ASSIGNMENT → Produce as output only the lines below starting at the line with "(** [arr n]: the" and continuing through the line with "Lemma queues_ok_set qs", each one exactly as written.

INFORMATION GIVEN →

(* ===== verification/SdioSend.v ===== *)
(** * SdioSend: what the transmit thread sends

    [SdioTx] shows that a round of the thread stays within the slave's buffers;
    here is what the round puts on the bus.  The other threads send packets
    through [write_packet] at every point where the thread holds no lock; each
    queue is served in order, what is collected is written as one transfer, and
    with enough fuel the round ends. *)
From S2P Require Import Prelude Wire Adapter Recovery CmdQueue SdioHost SdioRx SdioTx.

Section Send.
Context {H : Type} (M : mmc H) (m2j : Z -> Z).
Implicit Types (s : sys (sdio H)) (d : sdio H).

Notation st := (sys (sdio H)).

(** ** Senders *)

(** [arr n]: the packets the other threads send before the thread's [n]th step. *)
Context (arr : nat -> list tx_pkt).
Definition senders (n : nat) s : st := foldl (fun s p => (write_packet id p s).2) s (arr n).

Definition prio_of (p : tx_pkt) : nat := tx_prio_of (if_type (decode_header (pkt_data p))).
Notation at_prio k := (fun p => prio_of p = k).

(** The counters agree with the queues, and every packet is in its own. *)
Definition queue_of (k : nat) (qs : list (list tx_pkt)) : list tx_pkt := default [] (qs !! k).
Record queues_ok (qs : list (list tx_pkt)) (items : list Z) : Prop := mk_qok {
  qok_len : length qs = 3%nat;
  qok_items : items = zlen <$> qs;
  qok_prio k : Forall (at_prio k) (queue_of k qs)
}.
Definition qok d : Prop := queues_ok (tx_q d) (queue_items d).

(** What neither the senders nor the collection touch. *)
Record frozen s s' : Prop := mk_frozen {
  fz_ad : ad s' = ad s;
  fz_hw : hw (tr s') = hw (tr s);
  fz_func : func (tr s') = func (tr s);
  fz_cmds : cmds (tr s') = cmds (tr s);
  fz_thread : tx_thread (tr s') = tx_thread (tr s);
  fz_sleep : host_sleep (tr s') = host_sleep (tr s);
  fz_epoch : tx_epoch (tr s') = tx_epoch (tr s);
  fz_avail : sdio_buf_available (tr s') = sdio_buf_available (tr s)
}.
#[global] Instance frozen_preorder : PreOrder frozen.
Proof. split; [done|]. intros s1 s2 s3 [] []. constructor; congruence. Qed.

Lemma prio_lt p : (prio_of p < 3)%nat.
Proof. unfold prio_of, tx_prio_of, PRIO_Q_HIGH, PRIO_Q_MID, PRIO_Q_LOW. repeat case_match; lia. Qed.

Lemma queue_of_insert k j q qs :
  (j < length qs)%nat -> queue_of k (<[j := q]> qs) = if decide (j = k) then q else queue_of k qs.
Proof.
  intros Hj. unfold queue_of. destruct (decide (j = k)) as [->|Hn].
  - by rewrite list_lookup_insert_eq by lia.
  - by rewrite list_lookup_insert_ne.
Qed.

Lemma queue_of_some k qs : (k < length qs)%nat -> qs !! k = Some (queue_of k qs).
Proof. intros Hk. unfold queue_of. by destruct (lookup_lt_is_Some_2 qs k Hk) as [q ->]. Qed.

(** One queue and its counter change together. *)
Lemma queues_ok_set qs items j q g :
  queues_ok qs items -> (j < 3)%nat -> Forall (at_prio j) q -> zlen q = g (zlen (queue_of j qs)) ->
  queues_ok (<[j := q]> qs) (alter g j items).
Proof.
  intros [E1 E2 E3] Hj Hq Hz. constructor.
  - by rewrite length_insert.
  - subst items. rewrite list_fmap_insert. apply list_eq. intros i. destruct (decide (i = j)) as [->|Hn].
    + rewrite list_lookup_alter_eq, list_lookup_insert_eq by (rewrite length_fmap; lia).
      rewrite list_lookup_fmap, queue_of_some by lia. cbn. by rewrite Hz.
    + by rewrite list_lookup_alter_ne, list_lookup_insert_ne by done.
  - intros k. rewrite queue_of_insert by lia. destruct (decide (j = k)) as [->|]; [done|apply E3].
Qed.

Lemma filter_one k p : filter (at_prio k) [p] = if decide (prio_of p = k) then [p] else [].
Proof. rewrite filter_cons, filter_nil. done. Qed.

Lemma enqueue_queues p d :
  qok d -> qok (enqueue p (prio_of p) d) /\
  forall k, tx_queue k (enqueue p (prio_of p) d) = tx_queue k d ++ filter (at_prio k) [p].
Proof.
  intros Hd. pose proof (prio_lt p) as Hp. pose proof Hd as [E1 E2 E3]. split.
  - apply (queues_ok_set _ _ _ _ (fun n => n + 1)); [done|done| |].
    + apply Forall_app. split; [apply E3|]. by constructor.
    + by rewrite zlen_app.
  - intros k. rewrite filter_one. change (tx_queue k (enqueue p (prio_of p) d)) with
      (queue_of k (<[prio_of p := queue_of (prio_of p) (tx_q d) ++ [p]]> (tx_q d))).
    rewrite queue_of_insert by lia. destruct (decide (prio_of p = k)) as [->|]; [done|]. by rewrite app_nil_r.
Qed.

Lemma dequeue_queues k p q d :
  qok d -> (k < 3)%nat -> tx_queue k d = p :: q ->
  qok (dequeue k q d) /\ prio_of p = k /\
  forall j, tx_queue j d = filter (at_prio j) [p] ++ tx_queue j (dequeue k q d).
Proof.
  intros Hd Hk Hq. pose proof Hd as [E1 E2 E3]. pose proof (E3 k) as Hf.
  change (queue_of k (tx_q d)) with (tx_queue k d) in Hf. rewrite Hq in Hf. inversion_clear Hf as [|? ? Hp Hf'].
  assert (Et : tx_q (dequeue k q d) = <[k := q]> (tx_q d) /\ queue_items (dequeue k q d) = alter (fun n => n - 1) k (queue_items d)).
  { unfold dequeue, tx_pending_dec. by destruct (_ =? 0). }
  destruct Et as [Et1 Et2]. split; [|split; [done|]].
  - unfold qok. rewrite Et1, Et2. apply (queues_ok_set _ _ _ _ (fun n => n - 1)); [done|done|done|].
    change (queue_of k (tx_q d)) with (tx_queue k d). rewrite Hq, zlen_cons. lia.
  - intros j. rewrite filter_one. change (tx_queue j (dequeue k q d)) with (queue_of j (tx_q (dequeue k q d))).
    rewrite Et1, queue_of_insert by lia. destruct (decide (prio_of p = j)) as [<-|Hn].
    + by rewrite Hp, decide_True.
    + by rewrite decide_False by congruence.
Qed.

(** The senders' packets go to the ends of their queues; some are refused. *)
Lemma write_packet_sends p s :
  qok (tr s) -> let s' := (write_packet id p s).2 in
  frozen s s' /\ qok (tr s') /\ exists ps, sublist ps [p] /\
  forall k, tx_queue k (tr s') = tx_queue k (tr s) ++ filter (at_prio k) ps.
Proof.
  intros Hd s'. subst s'. unfold write_packet, id. cbv zeta.
  assert (Hno : frozen s s /\ qok (tr s) /\ exists ps, sublist ps [p] /\
    forall k, tx_queue k (tr s) = tx_queue k (tr s) ++ filter (at_prio k) ps).
  { split; [reflexivity|]. split; [done|]. exists []. split; [apply sublist_nil_l|]. intros k. by rewrite app_nil_r. }
  repeat match goal with |- context [if ?b then _ else _] => destruct b; [exact Hno|] end.
  destruct (enqueue_queues p (tr s) Hd) as [E1 E2]. split; [by constructor|]. split; [exact E1|].
  exists [p]. split; [done|exact E2].
Qed.

Lemma senders_send n s :
  qok (tr s) -> frozen s (senders n s) /\ qok (tr (senders n s)) /\ exists ps, sublist ps (arr n) /\
  forall k, tx_queue k (tr (senders n s)) = tx_queue k (tr s) ++ filter (at_prio k) ps.
Proof.
  unfold senders. generalize (arr n) as l. intros l. revert s. induction l as [|p l IH]; intros s Hd; cbn [foldl].
  { split; [reflexivity|]. split; [done|]. exists []. split; [done|]. intros k. by rewrite app_nil_r. }
  destruct (write_packet_sends p s Hd) as (F1 & Q1 & ps & S1 & E1).
  destruct (IH _ Q1) as (F2 & Q2 & ps' & S2 & E2). split; [by etrans|]. split; [done|].
  exists (ps ++ ps'). split; [by apply (sublist_app _ [p])|].
  intros k. by rewrite E2, E1, filter_app, app_assoc.
Qed.

(** ** Collection *)

(** What happens to a packet at the head of its queue: [cur] is the command the
    firmware is working on. *)
Definition taken (q : cmdq) (p : tx_pkt) : bool :=
  negb (pkt_invalid p)
  && match sdio_get_cmd_info (pkt_data p) with Some c => sdio_cmd_is_current c q | None => true end.
Notation is_taken q := (fun p => taken q p = true).
Definition frames_of_pkts (q : cmdq) (ps : list tx_pkt) : list Z :=
  concat (tx_frame_bytes <$> filter (is_taken q) ps).

Lemma next_prio_spec d :
  qok d ->
  match next_prio d with
  | Some k => (k < 3)%nat /\ exists p q, tx_queue k d = p :: q
  | None => forall k, tx_queue k d = []
  end.
Proof.
  intros [E1 E2 E3].
  assert (Hi : forall k, (k < 3)%nat -> tx_items k d = zlen (tx_queue k d)).
  { intros k Hk. unfold tx_items, tx_queue. rewrite E2, list_lookup_fmap, queue_of_some by lia. done. }
  assert (Hp : forall k, (k < 3)%nat -> 0 < tx_items k d -> (k < 3)%nat /\ exists p q, tx_queue k d = p :: q).
  { intros k Hk H0. split; [done|]. rewrite Hi in H0 by done. destruct (tx_queue k d); [done|eauto]. }
  unfold next_prio, PRIO_Q_HIGH, PRIO_Q_MID, PRIO_Q_LOW.
  destruct (0 <? tx_items 0 d) eqn:B0; bool_hyps; [by apply Hp; [lia|]|].
  destruct (0 <? tx_items 1 d) eqn:B1; bool_hyps; [by apply Hp; [lia|]|].
  destruct (0 <? tx_items 2 d) eqn:B2; bool_hyps; [by apply Hp; [lia|]|].
  intros k. destruct (decide (k < 3)%nat) as [Hk|Hk].
  - apply zlen_0_nil. pose proof (zlen_nonneg (tx_queue k d)).
    destruct k as [|[|[|?]]]; [..|lia]; rewrite Hi in B0, B1, B2 by lia; lia.
  - unfold tx_queue. by rewrite lookup_ge_None_2 by lia.
Qed.

Lemma dequeue_frozen k q s : frozen s (on_tr (dequeue k q) s).
Proof.
  unfold dequeue, tx_pending_dec. constructor; cbn;
    match goal with |- context [if ?b then _ else _] => by destruct b | _ => done end.
Qed.
Lemma mask_frozen m s : frozen s (on_tr (fun d => d <| tx_aggr_stateful_mask := m |>) s).
Proof. by constructor. Qed.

SOLUTION TO THE EXERCISE →
(** [arr n]: the packets the other threads send before the thread's [n]th step. *)
Context (arr : nat -> list tx_pkt).
Definition senders (n : nat) s : st := foldl (fun s p => (write_packet id p s).2) s (arr n).

Definition prio_of (p : tx_pkt) : nat := tx_prio_of (if_type (decode_header (pkt_data p))).
Notation at_prio k := (fun p => prio_of p = k).

(** The counters agree with the queues, and every packet is in its own. *)
Definition queue_of (k : nat) (qs : list (list tx_pkt)) : list tx_pkt := default [] (qs !! k).
Record queues_ok (qs : list (list tx_pkt)) (items : list Z) : Prop := mk_qok {
  qok_len : length qs = 3%nat;
  qok_items : items = zlen <$> qs;
  qok_prio k : Forall (at_prio k) (queue_of k qs)
}.
Definition qok d : Prop := queues_ok (tx_q d) (queue_items d).

(** What neither the senders nor the collection touch. *)
Record frozen s s' : Prop := mk_frozen {
  fz_ad : ad s' = ad s;
  fz_hw : hw (tr s') = hw (tr s);
  fz_func : func (tr s') = func (tr s);
  fz_cmds : cmds (tr s') = cmds (tr s);
  fz_thread : tx_thread (tr s') = tx_thread (tr s);
  fz_sleep : host_sleep (tr s') = host_sleep (tr s);
  fz_epoch : tx_epoch (tr s') = tx_epoch (tr s);
  fz_avail : sdio_buf_available (tr s') = sdio_buf_available (tr s)
}.
#[global] Instance frozen_preorder : PreOrder frozen.
Proof. split; [done|]. intros s1 s2 s3 [] []. constructor; congruence. Qed.

Lemma prio_lt p : (prio_of p < 3)%nat.
Proof. unfold prio_of, tx_prio_of, PRIO_Q_HIGH, PRIO_Q_MID, PRIO_Q_LOW. repeat case_match; lia. Qed.

Lemma queue_of_insert k j q qs :
  (j < length qs)%nat -> queue_of k (<[j := q]> qs) = if decide (j = k) then q else queue_of k qs.
Proof.
  intros Hj. unfold queue_of. destruct (decide (j = k)) as [->|Hn].
  - by rewrite list_lookup_insert_eq by lia.
  - by rewrite list_lookup_insert_ne.
Qed.

Lemma queue_of_some k qs : (k < length qs)%nat -> qs !! k = Some (queue_of k qs).
Proof. intros Hk. unfold queue_of. by destruct (lookup_lt_is_Some_2 qs k Hk) as [q ->]. Qed.

(** One queue and its counter change together. *)
Lemma queues_ok_set qs items j q g :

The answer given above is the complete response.